“Is there any limit to how many years the courts can volley back and forth Trump’s cases?”
— Gail Turzillo, Rochester, New York
Hi Gail,
There are limits to litigation. But hard as it might be to believe, we haven’t approached that point in any of Trump’s cases.
The situations are different, though, so we need to look at each case individually to get a sense of the timeline.
Of Trump’s four criminal cases, only one has gone to trial so far (the New York state case), and even there, the sentencing has been repeatedly delayed, most recently to post-Election Day. We still don’t know if it will go forward to sentencing because Judge Juan Merchan first needs to rule (also after Election Day) whether Trump can get his guilty verdicts overturned based on the Supreme Court’s decision granting broad presidential immunity from prosecution.
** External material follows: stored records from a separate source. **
Lemma be_at_mid n pre z post pkt p :
  pkt = pre ++ to_be n z ++ post -> p = length pre -> 0 <= z < 256 ^ Z.of_nat n ->
  of_be (take n (drop p pkt)) = z.
Proof.
  intros -> -> Hz. rewrite drop_app_length, take_app_length' by (by rewrite length_to_be).
  by apply of_be_to_be_small.
Qed.

(** The fields of a record that stands in a packet, as the walks read them. *)
Lemma rr_fields pre rr post : rr_ok rr -> fits (pre ++ enc_rr rr ++ post) ->
  let pkt := pre ++ enc_rr rr ++ post in
  let p := (length pre + length (enc_name (r_name rr)))%nat in
  skip_name pkt (length pre) = Ok p /\
  be16_at pkt p = rtype rr /\ be16_at pkt (p + 2) = class rr /\ be32_at pkt (p + 4) = ttl rr /\
  be16_at pkt (p + 8) = Z.of_nat (length (rdata rr)) /\
  take (length (rdata rr)) (drop (p + 10) pkt) = rdata rr /\
  (p + 10 + length (rdata rr) = length pre + length (enc_rr rr))%nat /\
  (length pre + length (enc_rr rr) <= length pkt)%nat.
Proof.
  intros (Hn & Ht & Hc & Htt & Hrd & _) Hf. cbn zeta.
  unfold enc_rr in *. rewrite <- !app_assoc in *.
  set (nm := enc_name (r_name rr)) in *.
  split_and!.
  - eapply skip_extract, extract_name_at; [done|done|done|done].
  - eapply (be_at_mid 2 (pre ++ nm)); [by rewrite <- app_assoc|by rewrite length_app|exact Ht].
  - eapply (be_at_mid 2 (pre ++ nm ++ to_be 2 (rtype rr))); [by rewrite <- !app_assoc| |exact Hc].
    rewrite !length_app, length_to_be. lia.
  - eapply (be_at_mid 4 (pre ++ nm ++ to_be 2 (rtype rr) ++ to_be 2 (class rr))); [by rewrite <- !app_assoc| |exact Htt].
    rewrite !length_app, !length_to_be. lia.
  - eapply (be_at_mid 2 (pre ++ nm ++ to_be 2 (rtype rr) ++ to_be 2 (class rr) ++ to_be 4 (ttl rr)));
      [by rewrite <- !app_assoc| |split; [lia|exact Hrd]].
    rewrite !length_app, !length_to_be. lia.
  - rewrite !app_assoc. rewrite <- (app_assoc _ (rdata rr)).
    rewrite drop_app_length' by (rewrite !length_app, !length_to_be; lia). by rewrite take_app_length.
  - rewrite !length_app, !length_to_be. lia.
  - rewrite !length_app, !length_to_be. lia.
Qed.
If Merchan rules against Trump, his lawyers have signaled that they’ll immediately appeal, so we could be back before the Supreme Court again in this case even before sentencing. If the sentencing goes forward, that will launch its own series of appeals, up through the state court system and probably to the Supreme Court, too.
Trump’s other state case, the Georgia election interference case, has been tied up on a pretrial appeal over whether the defense can disqualify Fulton County District Attorney Fani Willis. That doesn’t have anything to do with the substance of the case, which still has its own unresolved litigation over the immunity ruling’s impact. All of that and more will need to be sorted out once the disqualification appeal is resolved — that is, if Willis wins and can stay on the case. If she and her office are booted, that’s an extra complication that could further thwart the case.